Нам сказали, что поскольку никто из нас не считается преступником или врагом, то любой человек из этого лагеря может идти на все четыре стороны когда захочет. Для этого надо лишь предварительно получить на руки сухой паек из сухарей и консервов на три дня, а также так называемую «справку об освобождении», в которой на двух языках, русском и немецком, написано, что податель сего освобожден Красной Армией из нацистского концлагеря или тюрьмы. Но никто и не думал бежать отсюда. Мало кто в такое неспокойное время рискнул бы покинуть это место и отправиться в путешествие на свой страх и риск. Кроме того, силой, удерживающей людей здесь крепче любых цепей и колючей проволоки, являлись полевые кухни, три раза в день раздающие простую, но очень сытную пищу. Горячая еда – какое же это блаженство после долгих дней полуголодного существования!

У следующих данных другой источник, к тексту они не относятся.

Definition create_expanded_context (base_prompt : string)
  (role : option string) (examples constraints : option (list string))
  (audience tone output_format : option string) : string :=
  let context_parts := [] in
  let context_parts :=
    when_str role (fun r => "You are " ++ r ++ ".") context_parts in
  let context_parts := append_part context_parts base_prompt in
  let context_parts :=
    when_str audience
      (fun a => "Your response should be suitable for " ++ a ++ ".")
      context_parts in
  let context_parts :=
    when_str tone (fun t => "Use a " ++ t ++ " tone in your response.")
      context_parts in
  let context_parts :=
    when_str output_format (fun o => "Format your response as " ++ o ++ ".")
      context_parts in
  let context_parts :=
    match constraints with
    | Some cs =>
        if truthy_list cs then
          fold_left
            (fun parts constraint => append_part parts ("- " ++ constraint))
            cs (append_part context_parts "Requirements:")
        else context_parts
    | None => context_parts
    end in
  let context_parts :=
    match examples with
    | Some es =>
        if truthy_list es then
          fold_left
            (fun parts ie =>
               append_part parts
                 ("Example " ++ str_of_nat (fst ie) ++ ":" ++ NL ++ snd ie))
            (enumerate 1 es) (append_part context_parts "Examples:")
        else context_parts
    | None => context_parts
    end in
  join NLNL context_parts.

(** The composition as the specification words it: the sections that are
    present, in the canonical order, joined by blank lines. An argument is
    present when it is given and not empty. *)
Module ComposerSpec.

Definition present_str (arg : option string) : option string :=
  match arg with
  | Some EmptyString => None
  | other => other
  end.

Definition present_list (arg : option (list string)) : option (list string) :=
  match arg with
  | Some [] => None
  | other => other
  end.

(** The sections an optional clause contributes: one, or none. *)
Definition clause (arg : option string) (render : string -> string)
  : list string :=
  match present_str arg with
  | Some a => [render a]
  | None => []
  end.

(** The label of the example at position [i], counted from 0. *)
Definition example_section (i : nat) (example : string) : string :=
  "Example " ++ str_of_nat (i + 1) ++ ":" ++ NL ++ example.

Fixpoint mapi_from {A B} (i : nat) (f : nat -> A -> B) (l : list A) : list B :=
  match l with
  | [] => []
  | x :: l' => f i x :: mapi_from (S i) f l'
  end.

Definition requirements_block (constraints : option (list string))
  : list string :=
  match present_list constraints with
  | Some cs => "Requirements:" :: map (fun c => "- " ++ c) cs
  | None => []
  end.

Кстати, беседовал со мной по прибытию не один из офицеров русской контрразведки, за которыми тянется шлейф жуткой славы, а улыбчивый и круглощекий брат Себастьян из ордена доминиканцев. Этот милейший человек просто излучал благодушие – и я раскрылась перед ним полностью и без остатка.

– Успокойся, сестра, – сказал он, когда я излила ему свои сомнения, – ты и твои дети тут в полной безопасности. Твой муж сам ответит за совершенные им прегрешения – и перед светскими властями, и перед нашим Господом, – и ты с детьми тут ни при чем. Нам также известно, что ты не разделяла его нацистских убеждений, не поклонялась дьяволу и зрелище богопротивных мистерий не вызывало у тебя ничего, кроме ужаса и омерзения, поэтому тебя нельзя заподозрить в пособничестве злым силам. К тому же сам Адольф Гитлер – это живое воплощение Сатаны – назвал тебя своим личным врагом, а такое звание – большая награда. Что же касается твоего титула принцессы Савойской, то большевики в основном изжили свое неприятие аристократических титулов и правящих фамилий. В Румынии с их одобрения по-прежнему правит король Михай, а в коммунистической Болгарии как ни в чем не бывало на троне сидит царь Борис вместе с твоей сестрой царицей Джованной…

– Но почему же эти русские, захватывая Рим, убили моего отца и брата? – со слезами на глазах спросила я. – Ведь моя семья отстранила от власти Муссолини и объявила о выходе Италии из войны…

– Ну как тебе сказать, сестра моя… – покачал головой брат Себастьян, глядя на меня своими светлыми лучистыми глазами, – нельзя было закончить длительную и кровопролитную войну простой односторонней декларацией Нейтралитета. На войне – или все, или ничего. Король румынский и царь болгарский сохранили свою власть и жизнь потому, что разорвали союз с Гитлером и тут же заключили его с господином Сталиным. Никаких полумер, никакого нейтралитета в подобном деле быть не могло. А уж оказывать вооруженное сопротивление Господним Воинам, находящимся на тропе войны с Врагом рода человеческого, и вовсе было невозможной глупостью. Если бы ваш отец, человек вроде не глупый, смиренно вышел к русским под белым флагом и сдался в плен, то ничего бы ему не было, а так как вместо этого прозвучали выстрелы, то и ответ был соответствующим. Оказывать сопротивление частям особого назначения, лично подчиненным советскому главнокомандующему – занятие для самоубийц.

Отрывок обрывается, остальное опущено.